Der unsichtbare Stilist
Heute vor einhundert Jahren wurde Sidney Lumet in Philadelphia geboren. Beinahe hätte ich vergessen, dass er gar nicht aus New York stammte. Ein lässlicher Irrtum, denn er hat die besten New-York-Filme gedreht. Gegen ihn ist Scorsese ein Waisenknabe. Andererseits passte es, dass er in einer Stadt auf die Welt kam, die so entscheidend war für die Entstehung der Demokratie in Amerika.

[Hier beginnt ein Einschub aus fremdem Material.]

(** A put, once its base is known and checked. *)
Lemma put_write x key value b up k n s p R rs es σ oA H G C : laid k (mx + (131 + (mx + (131 + (65 + n))))) s p R rs es σ oA H G C ->
  0 <= k /\ k + 2 < U32 -> is_u64 x -> ver_ok (mkVer x 0 value) -> default [] (C !! key) = up ++ b -> chained G b -> Forall (fun y => ver_ok (snd y)) b ->
  exists r w', settles (fun turns =>
      do locator <- on_heap (heap_insert turns (ver_tuple (mkVer x 0 value) (fst <$> head b))) ;;
      match fst <$> head b with Some l => mark_deleted buffers turns l x | None => st_ret tt end ;;;
      on_index (BTree.insert key (locator_encode locator)) ;;; sync_roots ;;; st_ret locator) (s, p) r w' /\
    match refused ps key with
    | Some e => r = Err e /\ rep (k + 2) n w' R
    | None => (exists l, r = Val l) /\ rep (k + 2) n w' (set_row key (mkVer x 0 value :: stamp x b.*2) R)
    end.
Proof.
  intros Hl Hk Hx Hv Eup Hcb Hvb. pose proof (ld_heap _ _ _ _ _ _ _ _ _ _ _ _ Hl) as Hh. destruct (ld_marked _ _ _ _ _ _ _ _ _ _ _ _ Hl) as [Mi Mc].
  set (new := mkVer x 0 value) in *. pose proof (prev_of_ok (L := index_laws rs (pd_index p) es) (F := index_frees rs (pd_index p) es) ps o k _ σ oA H G s p b Hh Hcb) as Hpr. pose proof (ver_value_pages ps o mx new (fst <$> head b) Hv) as Hpg.
  destruct (heap_insert_spec (L := index_laws rs (pd_index p) es) (F := index_frees rs (pd_index p) es) ps Hps o Hinline k (mx + (131 + (65 + n))) (s, pd_heap p) σ oA H G (ver_tuple new (fst <$> head b)))
    as (l & [s1 hp1] & σ1 & oA1 & H1 & ov & E1 & Hh1 & _ & _ & Hg); [|lia|by eapply ver_value_ok|].
  { eapply (holds_weaken (L := index_laws _ _ _) (F := index_frees _ _ _)); [reflexivity| |exact Hh]. lia. }
  assert (Mc1 : cataloged (snd rs) hp1) by (by apply (settles_keeps (heap_marked (snd rs)) _ _ _ _ E1 (fun t => keeps_heap_insert _ t _))).
  set (G1 := <[l := (ver_tuple new (fst <$> head b), ov)]> G) in *. set (p1 := put_heap hp1 p).
  assert (Hlb : forall cc, chained G cc -> l ∉ cc.*1).
  { intros cc Hcc ([l0 v0] & -> & Hin)%list_elem_of_fmap. destruct (chained_elem G cc Hcc l0 v0 Hin) as (t & ov0 & Hg0). cbn in Hg. congruence. }
  assert (HG1 : forall l0, l0 <> l -> G1 !! l0 = G !! l0) by (intros l0 Hn; by apply lookup_insert_ne).
  assert (Hframe : forall cc, chained G cc -> chained G1 cc).
  { intros cc Hcc. eapply versions_frame, Hcc. intros l0 v0 Hin. apply HG1. intros ->. apply (Hlb cc Hcc), list_elem_of_fmap. by exists (l, v0). }
  destruct (stamp_spec x b (k + 1) (65 + n) s1 p1 rs es σ1 oA1 H1 G1 Hh1 Mc1 ltac:(lia) Hx (Hframe b Hcb) Hvb) as (s2 & hp2 & σ2 & oA2 & H2 & G2 & E2 & Hh2 & Mc2 & Hst).
  set (p2 := put_heap hp2 p1). pose proof (enter_spec key (locator_encode l) (k + 1 + 1) n s2 p2 rs es σ2 oA2 H2 G2 Hh2 Mi) as Hent. rewrite accepted_locator in Hent.
  assert (Ha2 : aside p p2) by done. destruct (laid_chain _ _ _ _ _ _ _ _ _ _ _ _ key Hl) as (Hcc & Hvc & Hnd & _ & Hkey). rewrite Eup in Hcc, Hvc, Hnd.
  assert (Hl2 : forall l0, l0 <> l -> l0 ∉ b.*1 -> G2 !! l0 = G !! l0) by (intros l0 Hn Hb; rewrite (stamped_other x b G1 G2 l0 Hst Hb); by apply HG1).
  unfold refused. destruct (accepted ps key (zeros 14)) eqn:Eacc.
  - destruct Hent as (s3 & i & es' & E3 & Hh3 & He & Mi3). set (p3 := put_index i p2).
    destruct (sync_roots_spec ps o Hps rs es' (k + 1 + 1) n σ2 oA2 H2 G2 s3 p3 Hh3) as (s4 & i4 & hp4 & E4 & Hh4 & Hc4).
    { eapply sized_aside, (ld_sized _ _ _ _ _ _ _ _ _ _ _ _ Hl). done. }
    { by split. }
    set (p4 := put_heap hp4 (put_index i4 p3)) in *. exists (Val l), (s4, p4). split; [|split; [by exists l|]].
    + eapply settles_bind; [apply on_heap_settles; exact E1|]. cbv beta. eapply settles_bind; [exact E2|]. eapply settles_step; [exact E3|]. eapply settles_step; [exact E4|]. by apply settles_const.
    + set (c' := (l, new) :: stamp_head x b). replace (new :: stamp x b.*2) with c'.*2 by (unfold c'; cbn; by rewrite stamp_head_snd).
      eexists _, es', σ2, oA2, H2, G2, (<[key := c']> C). rewrite <- Z.add_assoc in Hh4. change (1 + 1) with 2 in Hh4. cbn [fst snd].
      assert (Hnb : NoDup b.*1) by (rewrite fmap_app in Hnd; by apply NoDup_app in Hnd as (_ & _ & Hnd)).
      assert (Hsb : chained G2 (stamp_head x b)) by (by apply (chained_stamped x [] b G1 G2 (Hframe b Hcb))).
      apply (laid_row k _ s p R rs es σ oA H G C key c' _ _ _ _ _ _ _ _ _ _ [l] Hl Hh4); try done.
      * destruct Hc4 as [c4 Hc4]. split; [by left|]. exists c4. split; [done|]. left. unfold catalog_root. cbn [pd_heap p4 put_heap]. by rewrite Hc4.
      * split; [|done]. exists ov. rewrite (stamped_other x b G1 G2 l Hst (Hlb b Hcb)). unfold G1. rewrite lookup_insert_eq. do 2 f_equal. by destruct b as [|[? ?] ?].
      * constructor; [done|]. destruct b as [|[lb vb] b']; [constructor|]. apply Forall_cons in Hvb as [Hvb Hvb']. constructor; [by apply ver_stamp_ok|done].
      * unfold c'. cbn. rewrite stamp_head_fst. constructor; [by apply Hlb|done].
      * unfold c'. cbn. rewrite stamp_head_fst. intros l0 [->|Hin]%elem_of_cons; [right; by left|left]. rewrite Eup, fmap_app. apply elem_of_app. by right.
      * by intros l0 ->%list_elem_of_singleton.
      * intros l0 Hn1 Hn2. apply Hl2; [by intros ->; apply Hn2; left|]. intros Hin. apply Hn1. rewrite Eup, fmap_app. apply elem_of_app. by right.
  - assert (Hnone : C !! key = None).
    { destruct (C !! key) as [c0|] eqn:Ec; [|done]. destruct (ld_chains _ _ _ _ _ _ _ _ _ _ _ _ Hl key c0 Ec) as (_ & _ & _ & Hok). congruence. }
    rewrite Hnone in Eup. cbn in Eup. symmetry in Eup. apply app_nil in Eup as [-> ->]. cbn in Hst. subst G2.
    exists (Err (if bool_decide (key = []) then ValueTooLarge 0 0 0 else ValueTooLarge 0 (blen key + 14) (usable_bytes ps / 2))), (s2, p2). split; [|split; [done|]].
    + eapply settles_bind; [apply on_heap_settles; exact E1|]. cbv beta. eapply settles_bind; [exact E2|].
      apply (settles_bind_err (fun _ => on_index (BTree.insert key (locator_encode l)))), settles_const. exact Hent.
    + exists rs, es, σ2, oA2, H2, G1, C. destruct Hl. split; try done; cbn [fst snd].
      * eapply (holds_weaken (L := index_laws _ _ _) (F := index_frees _ _ _)); [| |exact Hh2]; lia.
      * by apply (sized_aside p p2).
      * intros key0 c0 Hk0. destruct (ld_chains0 key0 c0 Hk0) as (A1 & A2 & A3 & A4). ands; try done. by apply Hframe.
Qed.
(** [ConsensusState::append_local_commit] (280-295). *)
Definition append_local_commit (f : F) : call (ConsensusLogEntry F) := fun s =>
  if negb (bool_decide (role s = Leader))
  then (fails "only the consensus leader can append writes", s) else
  let entry := mkEntry (sat_add (last_log_index s) 1) (current_term s) (frame_commit_seq f) f in
  let s := set_log (log s ++ [entry]) s in
  (Val entry, set_match_index (<[node_id s := index entry]> (match_index s)) s).

(** [ConsensusState::recompute_commit_index] (363-368).  The recorded matches of the voters, sorted. *)
Definition sorted_matches (s : state) : list Z :=
  merge_sort Z.le (map (fun voter => default 0 (match_index s !! voter)) (elements (voters s))).

(** [ConsensusState::recompute_commit_index] (362-379).  Indexing an empty vector panics. *)
Definition recompute_commit_index : call unit := fun s =>
  let matches := sorted_matches s in
  match matches !! (length matches / 2)%nat with
  | None => (Panic, s)
  | Some majority_index =>
      if majority_index <=? commit_index s then (Val tt, s) else
      match find_entry majority_index (log s) with
      | None => (Val tt, s)
      | Some entry =>
          if term entry =? current_term s
          then (Val tt, set_commit_index majority_index s)
          else (Val tt, s)
      end
  end.

(** [ConsensusState::record_append_response] (297-319). *)
Definition record_append_response (node : string) (response : AppendResponse) : call Z :=
  ensure_cluster (ar_cluster_id response) ;;;
  fun s =>
  if current_term s <? ar_term response then
    let s := step_down (ar_term response) None s in (Val (commit_index s), s) else
  if negb (bool_decide (role s = Leader)) || negb (ar_success response)
  then (Val (commit_index s), s) else
  if negb (bool_decide (node ∈ voters s))
  then (fails ("append response from non-voting node " +:+ node), s) else
  let s := set_match_index (<[node := ar_match_index response]> (match_index s)) s in
  (recompute_commit_index ;;; gets commit_index) s.

(** [ConsensusState::apply_committed_prefix] (323-331).  The loop, with the turns it may take. *)
Fixpoint apply_loop (turns : nat) (frames : list F) (s : state) : list F * state :=
  match turns with
  | O => (frames, s)
  | S turns =>
      if last_applied s <? commit_index s then
        let next := sat_add (last_applied s) 1 in
        match find_entry next (log s) with
        | Some entry => apply_loop turns (frames ++ [frame entry]) (set_last_applied next s)
        | None => (frames, s)
        end
      else (frames, s)
  end.
(* ===== verification/Cluster.v ===== *)
(** * A cluster of consensus nodes

    Models the loop that drives the nodes, [consensus run] in
    [crates/bicdb-cli/src/main.rs], over a network that may delay, duplicate,
    reorder and lose requests and answers.  Every node has one driver thread,
    which runs election rounds, proposes local commits and sends append requests
    one peer at a time, and any number of connection threads, which answer
    requests; each of them works on the node under its write lock, so the atomic
    steps are the critical sections.  The state between the critical sections of a
    round is the driver's: the vote request it is collecting answers for, or the
    peers still to be sent to and the request it is waiting on.

    [consensus_state] is persisted before a call answers, so a restart finds the
    node as it was and a driver at the top of its loop, with one exception: when
    the application of committed frames fails, the advanced [last_applied] stays
    in memory.

    Of a node's database the model keeps the numbers that decide which frames it
    imports and the commits it holds.  Whether a frame verifies, and whether the
    steps of its import succeed, is an argument of the step that applies it. *)

(* @source crates/bicdb-cli/src/main.rs *)
From stdpp Require Import base tactics list numbers gmap strings sorting.
From Stdlib Require Import ZArith Lia.
From S2P Require Import Prelude Consensus.
Local Open Scope Z_scope.
Local Open Scope bic_scope.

Ich glaube, es gibt keinen US-Regisseur der Nachkriegszeit, der mir so viel bedeutet wie Lumet. Es tat mir gut, mit seinen Filmen aufzuwachsen: Sie waren aufrecht. Selbst wenn sie sich zynisch gaben, was mitunter tatsächlich vorkam, schien die Menschlichkeit dieses Regisseurs durch. Aus ihnen konnte ich viel über Justiz und Gerechtigkeit erfahren und über die Korruption amerikanischer Ideale. Schon im Teenageralter prägten sie mein Verständnis für das, von dem ich bald lernte, dass man es Zivilcourage nennt. Dank seiner Filme kannte ich in New York und mit seinen Bewohnern aus, obwohl ich beide erst Jahrzehnte später kennenlernte. Seine Filme lehrten mich auch, bestimmte Schauspieler zu schätzen, Henry Fonda, Sean Connery und Al Pacino. Das ging nur, weil Lumet selbst Schauspieler mit jeder Faser seines Herzens liebte. Auch meine Skepsis gegenüber dem Method Acting schürte er früh, wobei er etliche Parteigänger dieser Technik (Pacino, Paul Newman) zu ihren besten Leistungen führte.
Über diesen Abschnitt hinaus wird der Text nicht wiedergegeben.